La misiva, dirigida a los representantes legales del expresidente y de la exsecretaria de Estado, subraya que el comité ya recomendó, mediante votaciones bipartidistas, declararlos en desacato al Congreso debido a su negativa reiterada a cumplir con las citaciones emitidas meses atrás.

Restricciones que el Comité no aceptará

Uno de los puntos centrales del rechazo es el intento de limitar el alcance del testimonio de Bill Clinton únicamente a lo que él considere “asuntos relacionados con las investigaciones y procesamientos de Jeffrey Epstein”. El Comité considera que esta definición es artificialmente estrecha y permitiría al expresidente eludir preguntas clave sobre su relación personal con Epstein y Ghislaine Maxwell, así como sobre posibles esfuerzos para influir o silenciar información tras dejar la presidencia.

La carta es contundente al señalar que la investigación del Congreso no se limita a fallas administrativas del gobierno federal, sino que abarca el funcionamiento de redes de tráfico sexual, los mecanismos de protección de personas poderosas y la eficacia —o falta de ella— de las autoridades para combatir estos crímenes.

No habrá entrevistas voluntarias ni trato especial

El Comité también rechazó la propuesta de sustituir una deposición bajo juramento por una entrevista transcrita voluntaria. Según el documento, este formato permitiría a Clinton negarse a responder preguntas sin consecuencias inmediatas, vaciando de contenido la investigación.

En un punto especialmente severo, el Comité recordó que este mismo estándar fue aplicado en el pasado reciente a Hunter Biden, quien finalmente aceptó comparecer bajo deposición tras ser declarado en desacato. “El presidente Clinton debería hacer lo mismo ahora”, afirma el texto.

Asimismo, se negó cualquier límite arbitrario de tiempo para el testimonio y la posibilidad de que Clinton designe a su propio transcriptor, lo que según el Comité, abriría la puerta a disputas sobre la fidelidad del registro oficial.

Hillary Clinton también deberá declarar en persona

Respecto a Hillary Clinton, el Comité fue igualmente claro: no aceptará declaraciones juradas escritas ni comparecencias condicionadas.

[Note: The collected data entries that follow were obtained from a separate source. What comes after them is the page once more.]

(** * TradPredict: the scoring and single-period backtest of [model.py]

    A shallow embedding of [DRLTradingModel] (src/model.py) and of the
    cached constructor [instantiate_model] (src/app.py), followed by the
    properties of the data preparer and of the signal and backtest engine.

    - Numbers.  pandas columns and Python arithmetic work on binary64
      values.  [float64] is the binary64 format of the Standard Library's
      [SpecFloat]: 53 bits of precision, rounding to nearest with ties to
      even, gradual underflow, overflow to the infinities, signed zeros
      and one NaN.  The operations are the operations of [SpecFloat], so
      that a product, a quotient or a sum is the rounded one that the
      program computes.  A sum over a column is numpy's pairwise sum.
    - Objects.  A [DataFrame] is a mutable object: frames live in a heap
      and are passed by reference, so that the in-place column assignments
      of [_process_data] and the [copy] of [instantiate_model] are visible.
    - Control.  Python exceptions are the [Raise] results of a small
      state-and-exception monad. *)

From Stdlib Require Import QArith Qpower Qround ZArith Ascii String Lia SpecFloat.
From stdpp Require Import base option list strings gmap numbers sorting.

Set Default Proof Using "Type".

(** ** binary64 *)

Module Float64.

Definition prec : Z := 53.
Definition emax : Z := 1024.

Definition float64 : Type := spec_float.

Abbreviation NaN := S754_nan.
Abbreviation PInf := (S754_infinity false).
Abbreviation NInf := (S754_infinity true).

Global Instance float64_eq_dec : EqDecision float64.
Proof. solve_decision. Defined.

Global Instance float64_inhabited : Inhabited float64 := populate NaN.

Definition fopp (x : float64) : float64 := SFopp x.
Definition fabs (x : float64) : float64 := SFabs x.
Definition fadd (x y : float64) : float64 := SFadd prec emax x y.
Definition fsub (x y : float64) : float64 := SFsub prec emax x y.
Definition fmul (x y : float64) : float64 := SFmul prec emax x y.

(** numpy division: no exception, [x / 0] is an infinity of the sign of
    the quotient, and [0 / 0] is NaN. *)
Definition fdiv (x y : float64) : float64 := SFdiv prec emax x y.

(** [x < y]; false as soon as one side is NaN. *)
Definition fltb (x y : float64) : bool := SFltb x y.

Definition fgtb (x y : float64) : bool := fltb y x.

(** [x <= y] and [x == y], used in statements only (the source compares
    strictly). *)
Definition fleb (x y : float64) : bool := SFleb x y.
Definition feqb (x y : float64) : bool := SFeqb x y.

(** The float of a Python [int]: the nearest binary64. *)
Definition of_Z (n : Z) : float64 := binary_normalize prec emax n 0 false.

(** A decimal literal of the source, [lit 0.15] for [0.15]: the binary64
    nearest to the decimal.  The literal is given as a fraction of two
    integers; when both are below [2^53], as they are for the literals of
    the source, they are binary64 numbers and their rounded quotient is
    the nearest binary64 to the fraction. *)
Definition lit (q : Q) : float64 := fdiv (of_Z (Qnum q)) (of_Z (Zpos (Qden q))).
Global Arguments lit q%_Q.

(** The integer part of a finite binary64, toward zero. *)
Definition trunc (x : float64) : Z :=
  match x with
  | S754_finite s m e =>
      let n := match e with
               | Zneg p => Z.shiftr (Zpos m) (Zpos p)
               | _ => Z.shiftl (Zpos m) e
               end in
      if s then (- n)%Z else n
  | _ => 0%Z
  end.

(** The number that a binary64 stands for, when it stands for one. *)
Definition value (x : float64) : option Q :=
  match x with
  | S754_zero _ => Some 0%Q
  | S754_finite s m e =>
      Some (inject_Z (if s then Zneg m else Zpos m) * Qpower 2 e)%Q
  | _ => None
  end.

(** Rounding of a rational toward minus infinity, for statements about
    exact quotients. *)
Definition floor (q : Q) : Z := Qfloor q.

Definition is_zero (x : float64) : bool :=
  match x with
  | S754_zero _ => true
  | _ => false
  end.

Definition is_finite (x : float64) : bool :=
  match x with
  | S754_zero _ | S754_finite _ _ _ => true
  | _ => false
  end.

(** The sign carried by a value: [signed s x] when [x] is a zero, an
    infinity or a finite number with sign bit [s], or is NaN. *)
Definition signed (s : bool) (x : float64) : Prop :=
  x = S754_zero s ∨ x = S754_infinity s ∨ x = S754_nan ∨
  ∃ m e, x = S754_finite s m e.

Global Arguments lit : simpl never.
Global Arguments of_Z : simpl never.
Global Arguments fopp : simpl never.
Global Arguments fabs : simpl never.
Global Arguments fadd : simpl never.
Global Arguments fsub : simpl never.
Global Arguments fmul : simpl never.
Global Arguments fdiv : simpl never.
Global Arguments fltb : simpl never.
Global Arguments fgtb : simpl never.
Global Arguments fleb : simpl never.
Global Arguments feqb : simpl never.

End Float64.

Export Float64.

Declare Scope float_scope.
Delimit Scope float_scope with float.
Bind Scope float_scope with float64.
Infix "+" := fadd : float_scope.
Infix "-" := fsub : float_scope.
Infix "*" := fmul : float_scope.
Infix "/" := fdiv : float_scope.
Notation "- x" := (fopp x) : float_scope.
Infix "<?" := fltb : float_scope.
Infix ">?" := fgtb (at level 70, no associativity) : float_scope.
Infix "<=?" := fleb : float_scope.

(** ** Exceptions, the heap of frames and the monad of Python code *)

Inductive exn : Type :=
  | KeyError (key : string)
  | IndexError
  | TypeError
  | ValueError
  | OverflowError.

Inductive res (A : Type) : Type :=
  | Return (a : A)
  | Raise (e : exn).
Global Arguments Return {A} a.
Global Arguments Raise {A} e.

Global Instance res_ret : MRet res := λ A a, Return a.
Global Instance res_bind : MBind res := λ A B f m,
  match m with
  | Return a => f a
  | Raise e => Raise e
  end.

(** An [option] read as a result that raises [e] on [None]. *)
Definition or_raise {A} (e : exn) (o : option A) : res A :=
  match o with
  | Some a => Return a
  | None => Raise e
  end.

Fixpoint mapM_res {A B} (f : A → res B) (l : list A) : res (list B) :=
  match l with
  | [] => Return []
  | a :: l' => b ← f a; bs ← mapM_res f l'; mret (b :: bs)
  end.

(** [int(x)] of a numpy float: truncation toward zero, [OverflowError] on
    an infinity and [ValueError] on NaN. *)
Definition int (x : float64) : res Z :=
  match x with
  | S754_zero _ | S754_finite _ _ _ => Return (trunc x)
  | S754_infinity _ => Raise OverflowError
  | S754_nan => Raise ValueError
  end.

(** ** pandas: series, frames, rows *)

Module Pandas.

(** A column is either numeric ([float64] or [int64] dtype, its values
    read as [float64]) or of dtype [object] holding the strings that
    [read_csv] leaves when a cell is not a plain number. *)
Inductive Series : Type :=
  | SFloat (values : list float64)
  | SObj (values : list string).

Global Instance Series_eq_dec : EqDecision Series.
Proof. solve_decision. Defined.

Record DataFrame : Type := mkDataFrame {
  index : nat;                      (* number of rows *)
  columns : gmap string Series
}.

Global Instance DataFrame_inhabited : Inhabited DataFrame :=
  populate (mkDataFrame 0 ∅).

Inductive cell : Type :=
  | CNum (x : float64)
  | CStr (s : string).

(** A row taken out of a frame ([df.iloc[i]], or the argument of the
    function given to [df.apply(..., axis=1)]): column name to cell. *)
Abbreviation Row := (gmap string cell).

Definition size (s : Series) : nat :=
  match s with
  | SFloat l => length l
  | SObj l => length l
  end.

Definition iat (s : Series) (i : nat) : option cell :=
  match s with
  | SFloat l => CNum <$> l !! i
  | SObj l => CStr <$> l !! i
  end.

Definition row_at (d : DataFrame) (i : nat) : Row :=
  omap (λ s, iat s i) (columns d).

Definition rows (d : DataFrame) : list Row :=
  row_at d <$> seq 0 (index d).

(** [d[col] = s] on the value of a frame. *)
Definition set_col (col : string) (s : Series) (d : DataFrame) : DataFrame :=
  mkDataFrame (index d) (<[col := s]> (columns d)).

(** [row[key]] used as a number: [KeyError] when the column is absent,
    [TypeError] when arithmetic meets a string. *)
Definition num (row : Row) (key : string) : res float64 :=
  match row !! key with
  | None => Raise (KeyError key)
  | Some (CNum x) => Return x
  | Some (CStr _) => Raise TypeError
  end.

(** [row[key]] without any use of the value. *)
Definition item (row : Row) (key : string) : res cell :=
  or_raise (KeyError key) (row !! key).

(** [s.str.replace(',', '', regex=False)] on one string. *)
Fixpoint remove_commas (s : string) : string :=
  match s with
  | EmptyString => EmptyString
  | String c s' =>
      if Ascii.eqb c ","%char then remove_commas s' else String c (remove_commas s')
  end.


Definition is_nan (x : float64) : bool :=
  match x with
  | S754_nan => true
  | _ => false
  end.

(** The sum of a float64 array as numpy takes it.  Fewer than eight
    values are added in sequence.  Up to 128 values are added into eight
    running sums, one value in eight to each; the eight sums are then
    added in pairs and the values left over are added in sequence.  A
    longer array is cut in two, the first part being a multiple of eight
    long, and the sums of the two parts are added. *)
Fixpoint block_loop (r0 r1 r2 r3 r4 r5 r6 r7 : float64) (l : list float64)
  : float64 :=
  match l with
  | a0 :: a1 :: a2 :: a3 :: a4 :: a5 :: a6 :: a7 :: l' =>
      block_loop (r0 + a0) (r1 + a1) (r2 + a2) (r3 + a3)
                 (r4 + a4) (r5 + a5) (r6 + a6) (r7 + a7) l'
  | _ =>
      foldl fadd (((r0 + r1) + (r2 + r3)) + ((r4 + r5) + (r6 + r7))) l
  end%float.

Definition block_sum (l : list float64) : float64 :=
  match l with
  | a0 :: a1 :: a2 :: a3 :: a4 :: a5 :: a6 :: a7 :: l' =>
      block_loop a0 a1 a2 a3 a4 a5 a6 a7 l'
  | _ => foldl fadd (lit 0) l
  end.

(** [fuel] bounds the number of cuts; the length of the array is
    enough (lemma [pairwise_sum_fuel]). *)
Fixpoint pairwise_sum (fuel : nat) (l : list float64) : float64 :=
  match fuel with
  | O => block_sum l
  | S fuel' =>
      let n := length l in
      if (n <=? 128)%nat then block_sum l
      else
        let n2 := (n / 2 - (n / 2) mod 8)%nat in
        (pairwise_sum fuel' (take n2 l) + pairwise_sum fuel' (drop n2 l))%float
  end.

(** [values.sum()]: the reduction starts from 0 and adds the pairwise
    sum to it. *)
Definition fsum (l : list float64) : float64 :=
  (lit 0 + pairwise_sum (length l) l)%float.

(** [s.mean()] with the default [skipna=True]: NaN entries count as 0 in
    the sum and are left out of the count, and a mean over no value is NaN
    (the quotient of 0 by 0).  A column of strings cannot be averaged. *)
Definition mean (s : Series) : res float64 :=
  match s with
  | SFloat l =>
      let count := length (filter (λ x, is_nan x = false) l) in
      let values := (λ x, if is_nan x then lit 0 else x) <$> l in
      Return (fsum values / of_Z (Z.of_nat count))%float
  | SObj [] => Return NaN
  | SObj (_ :: _) => Raise TypeError
  end.

(** [s / x] for a scalar [x], element by element. *)
Definition div_scalar (s : Series) (x : float64) : res Series :=
  match s with
  | SFloat l => Return (SFloat ((λ v, v / x)%float <$> l))
  | SObj [] => Return (SObj [])
  | SObj (_ :: _) => Raise TypeError
  end.

(** [symbol in s.values] for a string [symbol]. *)
Definition contains (s : Series) (symbol : string) : bool :=
  match s with
  | SObj l => bool_decide (symbol ∈ l)
  | SFloat _ => false
  end.

(** Position of the first [True] of the mask [s == symbol]. *)
Fixpoint index_of (symbol : string) (l : list string) : option nat :=
  match l with
  | [] => None
  | x :: l' => if decide (x = symbol) then Some 0 else S <$> index_of symbol l'
  end.

Definition first_match (s : Series) (symbol : string) : option nat :=
  match s with
  | SObj l => index_of symbol l
  | SFloat _ => None
  end.

End Pandas.

Export Pandas.

(** ** The heap *)

Abbreviation loc := positive.
Abbreviation heap := (gmap loc DataFrame).

Definition M (A : Type) : Type := heap → res A * heap.

Global Instance M_ret : MRet M := λ A a h, (Return a, h).
Global Instance M_bind : MBind M := λ A B f m h,
  match m h with
  | (Return a, h') => f a h'
  | (Raise e, h') => (Raise e, h')
  end.

(** A pure, possibly raising, computation inside heap code. *)
Definition lift {A} (r : res A) : M A := λ h, (r, h).

(** [df[col]] *)
Definition getitem (df : loc) (col : string) : M Series := λ h,
  (or_raise (KeyError col) (columns (h !!! df) !! col), h).

(** [df[col] = s]: the frame that [df] refers to changes in place. *)
Definition setitem (df : loc) (col : string) (s : Series) : M unit := λ h,
  (Return (), <[df := set_col col s (h !!! df)]> h).

(** [df.copy()]: a new frame with the same contents. *)
Definition copy (df : loc) : M loc := λ h,
  let l := fresh (dom h) in (Return l, <[l := h !!! df]> h).

(** The frame itself, for row-wise reads. *)
Definition deref (df : loc) : M DataFrame := λ h, (Return (h !!! df), h).

(** [for x in l: body(x)] *)
Fixpoint for_each {A} (l : list A) (body : A → M unit) : M unit :=
  match l with
  | [] => mret ()
  | x :: l' => body x;; for_each l' body
  end.

(** ** model.py *)

Inductive signal : Type := BUY | SELL | HOLD.

Global Instance signal_eq_dec : EqDecision signal.
Proof. solve_decision. Defined.

(** The object built by [DRLTradingModel.__init__]: [df] is a reference. *)
Record DRLTradingModel : Type := mkModel {
  df : loc;
  initial_capital : float64;
  risk_free_rate : float64
}.

(** The [metrics] dictionary, one field per key. *)
Record Metrics : Type := mkMetrics {
  Symbol : string;
  LTP : cell;
  Chng30d : float64;              (* '30d % Chng' *)
  Chng365d : float64;             (* '365d % Chng' *)
  DRL_Score : float64;
  Final_Signal : signal;
  Initial_Capital : float64;
  Final_Capital : float64;
  Cumulative_Return : float64;
  Sharpe_Ratio : float64;
  Simulated_Profit : float64
}.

La exsecretaria de Estado deberá presentarse en persona para una deposición formal. El Comité recordó que esta exigencia ha sido comunicada en múltiples ocasiones y que no habrá excepciones.

“Los Clinton no están por encima de la ley”

El endurecimiento del Congreso fue respaldado públicamente por el Comité de Supervisión republicano, que señaló en redes sociales que Bill y Hillary Clinton están intentando evitar el desacato solicitando un trato especial. El mensaje fue tajante: “Los Clinton no están por encima de la ley”.

Este posicionamiento refuerza la línea adoptada por la mayoría republicana en la Cámara, que busca marcar un precedente de igualdad ante la ley, incluso para figuras que han ocupado los cargos más altos del poder político estadounidense – incluyendo a Trump, por eso la presión para desclasificar los archivos.

Tanto Bill como Hillary Clinton han manifestado su disposición a comparecer ante el Congreso para aclarar fotografías y vínculos con Jeffrey Epstein. Sin embargo, la carta del Comité deja claro que esa comparecencia solo será aceptada bajo las mismas condiciones que rigen para cualquier ciudadano citado por el Congreso.

Han pasado casi seis meses desde que los Clinton recibieron las citaciones originales y más de tres meses desde la fecha prevista para sus deposiciones. Para el Comité, la insistencia en condiciones especiales no solo retrasa la investigación, sino que representa una afrenta al derecho del pueblo estadounidense a la transparencia y la rendición de cuentas.